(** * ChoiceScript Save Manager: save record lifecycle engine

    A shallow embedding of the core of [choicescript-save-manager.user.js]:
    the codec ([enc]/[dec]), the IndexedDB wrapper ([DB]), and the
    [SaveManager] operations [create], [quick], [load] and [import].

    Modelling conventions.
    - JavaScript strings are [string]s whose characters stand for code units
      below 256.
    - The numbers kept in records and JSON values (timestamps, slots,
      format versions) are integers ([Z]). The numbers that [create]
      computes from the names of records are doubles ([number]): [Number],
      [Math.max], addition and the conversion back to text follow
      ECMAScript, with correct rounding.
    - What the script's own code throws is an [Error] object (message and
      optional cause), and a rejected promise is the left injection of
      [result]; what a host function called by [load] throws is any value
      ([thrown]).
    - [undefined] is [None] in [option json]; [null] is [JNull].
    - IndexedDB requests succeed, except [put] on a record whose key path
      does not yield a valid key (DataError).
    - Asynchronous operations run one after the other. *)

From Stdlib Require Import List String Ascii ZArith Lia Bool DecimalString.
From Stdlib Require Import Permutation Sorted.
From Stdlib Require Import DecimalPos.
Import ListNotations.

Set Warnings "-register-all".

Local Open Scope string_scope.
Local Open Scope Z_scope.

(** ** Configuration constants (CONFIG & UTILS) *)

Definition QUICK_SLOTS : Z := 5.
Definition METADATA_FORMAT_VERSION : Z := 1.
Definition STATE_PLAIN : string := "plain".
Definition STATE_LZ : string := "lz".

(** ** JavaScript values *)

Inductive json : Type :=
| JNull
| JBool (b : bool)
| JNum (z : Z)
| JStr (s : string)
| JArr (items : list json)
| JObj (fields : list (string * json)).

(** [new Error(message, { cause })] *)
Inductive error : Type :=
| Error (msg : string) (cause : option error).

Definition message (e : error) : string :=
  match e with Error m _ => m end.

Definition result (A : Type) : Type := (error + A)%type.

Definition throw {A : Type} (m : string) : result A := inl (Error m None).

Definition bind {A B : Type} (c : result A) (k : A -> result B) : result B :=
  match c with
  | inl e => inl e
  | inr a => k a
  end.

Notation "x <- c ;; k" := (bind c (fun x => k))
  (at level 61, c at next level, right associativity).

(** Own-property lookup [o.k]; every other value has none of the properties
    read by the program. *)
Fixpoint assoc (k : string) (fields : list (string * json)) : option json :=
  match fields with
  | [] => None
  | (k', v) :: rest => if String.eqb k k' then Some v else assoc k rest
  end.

********************

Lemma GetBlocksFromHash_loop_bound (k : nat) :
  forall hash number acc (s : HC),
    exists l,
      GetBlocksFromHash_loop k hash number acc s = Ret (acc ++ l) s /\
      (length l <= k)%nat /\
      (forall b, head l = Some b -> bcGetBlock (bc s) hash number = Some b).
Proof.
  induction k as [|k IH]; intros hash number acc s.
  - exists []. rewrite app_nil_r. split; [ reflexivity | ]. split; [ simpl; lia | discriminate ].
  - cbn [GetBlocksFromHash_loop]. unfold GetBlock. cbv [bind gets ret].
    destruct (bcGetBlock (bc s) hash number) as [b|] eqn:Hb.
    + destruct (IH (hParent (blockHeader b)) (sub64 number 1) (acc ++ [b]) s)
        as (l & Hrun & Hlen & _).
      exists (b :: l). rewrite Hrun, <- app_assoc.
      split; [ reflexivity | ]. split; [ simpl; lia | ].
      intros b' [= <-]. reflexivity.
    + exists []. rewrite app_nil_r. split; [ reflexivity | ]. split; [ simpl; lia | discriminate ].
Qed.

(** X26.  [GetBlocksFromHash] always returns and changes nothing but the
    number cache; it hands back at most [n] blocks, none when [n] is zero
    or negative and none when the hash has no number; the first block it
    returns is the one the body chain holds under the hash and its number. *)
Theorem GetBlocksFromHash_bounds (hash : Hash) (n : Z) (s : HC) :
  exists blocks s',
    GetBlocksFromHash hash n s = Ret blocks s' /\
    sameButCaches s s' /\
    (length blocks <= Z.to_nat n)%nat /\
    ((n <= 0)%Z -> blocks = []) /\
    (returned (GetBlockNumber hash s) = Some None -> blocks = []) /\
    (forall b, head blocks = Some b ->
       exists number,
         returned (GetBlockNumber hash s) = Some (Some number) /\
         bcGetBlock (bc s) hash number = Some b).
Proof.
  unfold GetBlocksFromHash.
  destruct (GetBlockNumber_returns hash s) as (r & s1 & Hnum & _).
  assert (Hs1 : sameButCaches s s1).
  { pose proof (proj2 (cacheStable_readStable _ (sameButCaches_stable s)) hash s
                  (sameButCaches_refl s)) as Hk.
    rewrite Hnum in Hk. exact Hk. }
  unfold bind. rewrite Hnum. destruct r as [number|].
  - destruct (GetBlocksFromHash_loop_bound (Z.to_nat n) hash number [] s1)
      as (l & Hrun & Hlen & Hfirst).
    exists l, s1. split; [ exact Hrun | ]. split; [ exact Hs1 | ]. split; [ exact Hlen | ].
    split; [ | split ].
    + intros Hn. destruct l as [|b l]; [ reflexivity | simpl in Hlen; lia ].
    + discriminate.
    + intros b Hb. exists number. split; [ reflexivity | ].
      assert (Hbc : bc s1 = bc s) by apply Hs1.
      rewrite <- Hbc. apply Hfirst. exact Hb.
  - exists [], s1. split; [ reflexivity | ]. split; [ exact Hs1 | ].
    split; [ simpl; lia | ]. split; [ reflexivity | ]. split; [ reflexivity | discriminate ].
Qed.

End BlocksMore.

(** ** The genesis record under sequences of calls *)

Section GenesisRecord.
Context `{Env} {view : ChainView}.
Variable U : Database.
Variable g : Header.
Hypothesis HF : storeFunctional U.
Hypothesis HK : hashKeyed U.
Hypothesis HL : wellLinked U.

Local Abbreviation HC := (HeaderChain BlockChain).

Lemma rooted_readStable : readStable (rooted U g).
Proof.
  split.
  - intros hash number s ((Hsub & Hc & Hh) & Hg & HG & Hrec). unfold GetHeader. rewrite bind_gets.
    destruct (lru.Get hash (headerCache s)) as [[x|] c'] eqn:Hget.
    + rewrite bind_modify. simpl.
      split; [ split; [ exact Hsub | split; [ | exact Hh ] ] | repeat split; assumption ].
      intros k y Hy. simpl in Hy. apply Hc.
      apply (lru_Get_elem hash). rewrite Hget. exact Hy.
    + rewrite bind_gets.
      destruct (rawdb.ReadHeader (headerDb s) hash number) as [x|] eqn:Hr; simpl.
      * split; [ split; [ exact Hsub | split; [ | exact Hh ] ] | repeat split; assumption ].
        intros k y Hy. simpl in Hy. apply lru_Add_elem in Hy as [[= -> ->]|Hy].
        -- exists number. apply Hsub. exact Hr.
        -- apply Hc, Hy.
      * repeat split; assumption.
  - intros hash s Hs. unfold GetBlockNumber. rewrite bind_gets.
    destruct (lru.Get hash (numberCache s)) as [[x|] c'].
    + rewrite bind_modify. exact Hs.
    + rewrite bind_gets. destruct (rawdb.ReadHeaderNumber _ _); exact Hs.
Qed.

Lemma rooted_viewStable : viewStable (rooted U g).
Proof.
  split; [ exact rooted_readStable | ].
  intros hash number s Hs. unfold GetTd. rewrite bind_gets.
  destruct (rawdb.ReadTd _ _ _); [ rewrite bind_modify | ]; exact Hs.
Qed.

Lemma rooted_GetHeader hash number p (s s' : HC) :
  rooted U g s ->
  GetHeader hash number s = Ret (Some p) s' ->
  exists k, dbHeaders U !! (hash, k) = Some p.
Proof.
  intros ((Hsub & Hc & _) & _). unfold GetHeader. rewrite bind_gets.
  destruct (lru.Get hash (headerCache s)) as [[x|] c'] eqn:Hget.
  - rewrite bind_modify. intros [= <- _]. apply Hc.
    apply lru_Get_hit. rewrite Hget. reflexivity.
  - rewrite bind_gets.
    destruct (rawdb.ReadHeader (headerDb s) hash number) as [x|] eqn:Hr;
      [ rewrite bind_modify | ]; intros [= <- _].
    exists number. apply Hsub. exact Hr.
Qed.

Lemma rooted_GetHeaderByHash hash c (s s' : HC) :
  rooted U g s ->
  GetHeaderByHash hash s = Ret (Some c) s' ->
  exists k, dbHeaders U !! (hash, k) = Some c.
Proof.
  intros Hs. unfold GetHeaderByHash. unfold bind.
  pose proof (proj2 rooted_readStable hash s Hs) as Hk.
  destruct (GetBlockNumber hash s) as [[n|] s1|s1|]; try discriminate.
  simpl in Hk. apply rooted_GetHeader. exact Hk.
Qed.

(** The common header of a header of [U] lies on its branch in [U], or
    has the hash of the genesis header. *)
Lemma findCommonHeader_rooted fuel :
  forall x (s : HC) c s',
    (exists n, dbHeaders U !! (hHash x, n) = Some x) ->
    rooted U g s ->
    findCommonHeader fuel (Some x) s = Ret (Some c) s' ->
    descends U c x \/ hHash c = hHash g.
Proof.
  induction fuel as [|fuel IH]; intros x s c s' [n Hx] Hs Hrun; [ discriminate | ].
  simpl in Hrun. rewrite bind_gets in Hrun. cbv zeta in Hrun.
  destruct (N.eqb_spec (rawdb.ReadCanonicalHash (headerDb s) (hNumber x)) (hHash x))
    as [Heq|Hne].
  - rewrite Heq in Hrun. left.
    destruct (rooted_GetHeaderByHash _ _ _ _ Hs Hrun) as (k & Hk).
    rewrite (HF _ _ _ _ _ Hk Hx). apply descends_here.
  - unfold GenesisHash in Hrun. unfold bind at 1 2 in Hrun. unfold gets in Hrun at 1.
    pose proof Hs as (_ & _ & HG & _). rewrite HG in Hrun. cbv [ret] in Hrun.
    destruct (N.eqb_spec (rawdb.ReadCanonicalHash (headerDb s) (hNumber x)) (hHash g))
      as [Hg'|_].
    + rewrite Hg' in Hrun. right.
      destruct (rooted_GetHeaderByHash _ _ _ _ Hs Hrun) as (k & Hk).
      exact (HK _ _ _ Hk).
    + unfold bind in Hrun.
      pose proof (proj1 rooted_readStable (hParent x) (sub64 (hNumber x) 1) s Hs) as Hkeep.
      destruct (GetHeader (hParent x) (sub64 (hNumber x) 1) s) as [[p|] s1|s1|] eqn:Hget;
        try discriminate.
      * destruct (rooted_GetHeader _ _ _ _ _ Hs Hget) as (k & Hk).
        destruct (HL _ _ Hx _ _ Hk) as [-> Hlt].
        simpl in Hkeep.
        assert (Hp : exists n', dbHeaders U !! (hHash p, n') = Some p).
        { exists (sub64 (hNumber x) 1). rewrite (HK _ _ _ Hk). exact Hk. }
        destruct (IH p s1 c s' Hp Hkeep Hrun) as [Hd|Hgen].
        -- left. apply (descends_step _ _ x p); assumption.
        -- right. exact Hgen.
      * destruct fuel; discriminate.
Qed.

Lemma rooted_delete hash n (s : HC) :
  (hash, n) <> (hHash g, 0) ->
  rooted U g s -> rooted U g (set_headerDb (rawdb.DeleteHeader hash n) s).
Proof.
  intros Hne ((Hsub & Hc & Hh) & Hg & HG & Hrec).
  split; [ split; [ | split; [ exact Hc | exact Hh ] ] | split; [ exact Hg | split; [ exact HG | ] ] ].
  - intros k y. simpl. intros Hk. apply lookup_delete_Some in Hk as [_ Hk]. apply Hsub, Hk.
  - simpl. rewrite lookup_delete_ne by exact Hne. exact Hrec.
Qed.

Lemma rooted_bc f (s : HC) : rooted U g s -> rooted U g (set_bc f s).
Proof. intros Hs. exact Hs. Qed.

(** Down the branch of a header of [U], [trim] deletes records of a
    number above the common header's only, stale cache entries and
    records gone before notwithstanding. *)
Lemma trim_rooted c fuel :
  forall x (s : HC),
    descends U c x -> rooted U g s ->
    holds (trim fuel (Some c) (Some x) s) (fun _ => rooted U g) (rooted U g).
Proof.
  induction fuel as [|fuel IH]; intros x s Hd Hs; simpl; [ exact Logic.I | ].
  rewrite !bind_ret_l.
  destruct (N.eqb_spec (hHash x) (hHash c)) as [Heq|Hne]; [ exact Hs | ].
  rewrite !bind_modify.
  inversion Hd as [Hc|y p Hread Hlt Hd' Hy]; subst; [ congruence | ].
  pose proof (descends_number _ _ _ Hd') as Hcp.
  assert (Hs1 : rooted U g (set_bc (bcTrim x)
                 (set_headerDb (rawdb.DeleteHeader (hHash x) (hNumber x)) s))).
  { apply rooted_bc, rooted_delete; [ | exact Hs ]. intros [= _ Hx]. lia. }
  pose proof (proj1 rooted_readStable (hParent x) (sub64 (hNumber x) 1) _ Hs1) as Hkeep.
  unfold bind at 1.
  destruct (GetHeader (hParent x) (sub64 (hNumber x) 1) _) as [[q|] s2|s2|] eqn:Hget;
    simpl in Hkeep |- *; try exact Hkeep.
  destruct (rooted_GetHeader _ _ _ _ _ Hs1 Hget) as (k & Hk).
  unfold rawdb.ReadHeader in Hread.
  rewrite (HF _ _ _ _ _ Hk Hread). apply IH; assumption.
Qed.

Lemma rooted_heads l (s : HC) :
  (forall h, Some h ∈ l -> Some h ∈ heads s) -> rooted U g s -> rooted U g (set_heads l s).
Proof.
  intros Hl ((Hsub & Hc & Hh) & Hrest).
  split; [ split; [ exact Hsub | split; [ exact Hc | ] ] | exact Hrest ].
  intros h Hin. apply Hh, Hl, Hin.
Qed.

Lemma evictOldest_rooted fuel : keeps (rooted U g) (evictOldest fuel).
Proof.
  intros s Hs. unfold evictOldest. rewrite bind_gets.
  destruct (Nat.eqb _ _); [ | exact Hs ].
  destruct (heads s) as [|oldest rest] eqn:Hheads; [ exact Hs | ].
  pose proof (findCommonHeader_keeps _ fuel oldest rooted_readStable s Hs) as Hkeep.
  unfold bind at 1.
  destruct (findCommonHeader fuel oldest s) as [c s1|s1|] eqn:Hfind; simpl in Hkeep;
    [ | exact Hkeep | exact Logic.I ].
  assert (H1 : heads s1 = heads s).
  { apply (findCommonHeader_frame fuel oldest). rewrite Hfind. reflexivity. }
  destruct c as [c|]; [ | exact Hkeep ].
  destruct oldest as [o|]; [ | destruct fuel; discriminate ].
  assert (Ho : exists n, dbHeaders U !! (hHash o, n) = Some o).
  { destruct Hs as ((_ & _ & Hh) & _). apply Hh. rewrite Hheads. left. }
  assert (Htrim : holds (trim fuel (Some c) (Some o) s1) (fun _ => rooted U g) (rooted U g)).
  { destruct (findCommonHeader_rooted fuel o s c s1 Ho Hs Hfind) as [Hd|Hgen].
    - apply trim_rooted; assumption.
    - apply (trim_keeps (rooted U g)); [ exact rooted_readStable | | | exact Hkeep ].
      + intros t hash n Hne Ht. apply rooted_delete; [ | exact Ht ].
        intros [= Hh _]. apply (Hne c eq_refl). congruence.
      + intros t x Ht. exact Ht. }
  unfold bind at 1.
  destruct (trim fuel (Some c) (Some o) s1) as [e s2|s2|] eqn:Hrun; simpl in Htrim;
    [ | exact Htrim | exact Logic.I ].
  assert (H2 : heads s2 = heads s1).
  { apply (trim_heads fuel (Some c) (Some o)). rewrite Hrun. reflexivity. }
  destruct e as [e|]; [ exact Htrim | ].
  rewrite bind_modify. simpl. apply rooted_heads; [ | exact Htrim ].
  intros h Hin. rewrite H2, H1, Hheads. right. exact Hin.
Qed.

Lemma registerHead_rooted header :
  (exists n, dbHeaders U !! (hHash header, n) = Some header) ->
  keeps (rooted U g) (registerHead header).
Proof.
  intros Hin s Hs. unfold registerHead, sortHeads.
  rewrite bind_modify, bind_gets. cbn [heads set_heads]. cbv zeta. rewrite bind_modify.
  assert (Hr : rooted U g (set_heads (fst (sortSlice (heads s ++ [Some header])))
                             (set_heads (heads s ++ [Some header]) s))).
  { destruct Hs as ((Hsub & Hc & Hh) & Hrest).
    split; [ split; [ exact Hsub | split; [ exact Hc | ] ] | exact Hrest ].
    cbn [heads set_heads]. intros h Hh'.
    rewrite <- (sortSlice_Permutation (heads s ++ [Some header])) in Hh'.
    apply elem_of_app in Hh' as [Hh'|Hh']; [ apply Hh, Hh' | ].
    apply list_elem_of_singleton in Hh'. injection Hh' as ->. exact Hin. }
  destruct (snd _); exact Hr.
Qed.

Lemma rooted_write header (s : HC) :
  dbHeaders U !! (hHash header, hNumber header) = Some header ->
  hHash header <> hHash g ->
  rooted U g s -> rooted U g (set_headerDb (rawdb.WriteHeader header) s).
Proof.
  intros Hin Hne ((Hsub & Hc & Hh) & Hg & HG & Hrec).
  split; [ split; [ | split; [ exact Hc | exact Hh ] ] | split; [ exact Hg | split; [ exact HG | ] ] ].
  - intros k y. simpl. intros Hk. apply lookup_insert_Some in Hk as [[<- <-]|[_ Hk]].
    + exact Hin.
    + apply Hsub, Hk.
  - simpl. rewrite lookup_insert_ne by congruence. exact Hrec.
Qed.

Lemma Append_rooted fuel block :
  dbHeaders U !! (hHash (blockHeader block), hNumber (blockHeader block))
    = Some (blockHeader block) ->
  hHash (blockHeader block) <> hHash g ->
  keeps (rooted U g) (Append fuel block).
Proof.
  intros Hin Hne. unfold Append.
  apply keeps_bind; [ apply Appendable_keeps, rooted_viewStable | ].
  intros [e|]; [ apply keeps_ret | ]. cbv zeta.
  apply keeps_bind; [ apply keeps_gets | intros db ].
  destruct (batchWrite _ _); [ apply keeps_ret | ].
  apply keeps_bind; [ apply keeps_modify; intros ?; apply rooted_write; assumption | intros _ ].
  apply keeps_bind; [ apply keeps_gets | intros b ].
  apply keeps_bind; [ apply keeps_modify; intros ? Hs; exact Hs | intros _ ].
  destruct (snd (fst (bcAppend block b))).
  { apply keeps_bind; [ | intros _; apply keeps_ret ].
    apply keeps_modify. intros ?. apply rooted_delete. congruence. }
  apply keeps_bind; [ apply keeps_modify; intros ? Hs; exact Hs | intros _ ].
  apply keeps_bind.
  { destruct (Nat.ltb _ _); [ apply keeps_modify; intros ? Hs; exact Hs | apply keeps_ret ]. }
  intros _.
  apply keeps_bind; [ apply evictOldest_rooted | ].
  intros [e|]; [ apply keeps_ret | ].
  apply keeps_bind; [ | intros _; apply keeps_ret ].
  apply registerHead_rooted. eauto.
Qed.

********************

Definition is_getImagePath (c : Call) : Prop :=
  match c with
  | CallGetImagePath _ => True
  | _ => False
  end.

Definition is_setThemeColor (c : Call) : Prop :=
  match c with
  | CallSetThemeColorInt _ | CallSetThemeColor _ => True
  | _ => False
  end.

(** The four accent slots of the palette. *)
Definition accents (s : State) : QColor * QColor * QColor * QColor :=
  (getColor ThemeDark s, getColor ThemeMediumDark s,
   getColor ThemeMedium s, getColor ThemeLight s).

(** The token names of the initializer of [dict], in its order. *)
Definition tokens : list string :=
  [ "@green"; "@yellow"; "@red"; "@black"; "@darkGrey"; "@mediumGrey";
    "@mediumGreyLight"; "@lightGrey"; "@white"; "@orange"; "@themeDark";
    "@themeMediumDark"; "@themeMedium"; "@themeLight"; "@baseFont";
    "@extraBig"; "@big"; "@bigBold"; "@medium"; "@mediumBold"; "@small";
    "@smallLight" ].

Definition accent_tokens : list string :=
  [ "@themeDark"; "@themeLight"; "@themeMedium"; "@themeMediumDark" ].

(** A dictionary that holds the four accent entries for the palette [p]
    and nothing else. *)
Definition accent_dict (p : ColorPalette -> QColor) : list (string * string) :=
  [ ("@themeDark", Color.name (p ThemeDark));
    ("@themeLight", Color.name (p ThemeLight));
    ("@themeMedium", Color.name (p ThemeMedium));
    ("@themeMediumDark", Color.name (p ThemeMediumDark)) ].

********************

> [What the task requires]:
Scan the records above for the lines holding "keeps (rooted U g) (Append fuel block)." and "apply keeps_modify. intros". Transcribe those two and every line between them word for word, and no others.

> [Final answer]:
  keeps (rooted U g) (Append fuel block).
Proof.
  intros Hin Hne. unfold Append.
  apply keeps_bind; [ apply Appendable_keeps, rooted_viewStable | ].
  intros [e|]; [ apply keeps_ret | ]. cbv zeta.
  apply keeps_bind; [ apply keeps_gets | intros db ].
  destruct (batchWrite _ _); [ apply keeps_ret | ].
  apply keeps_bind; [ apply keeps_modify; intros ?; apply rooted_write; assumption | intros _ ].
  apply keeps_bind; [ apply keeps_gets | intros b ].
  apply keeps_bind; [ apply keeps_modify; intros ? Hs; exact Hs | intros _ ].
  destruct (snd (fst (bcAppend block b))).
  { apply keeps_bind; [ | intros _; apply keeps_ret ].
    apply keeps_modify. intros ?. apply rooted_delete. congruence. }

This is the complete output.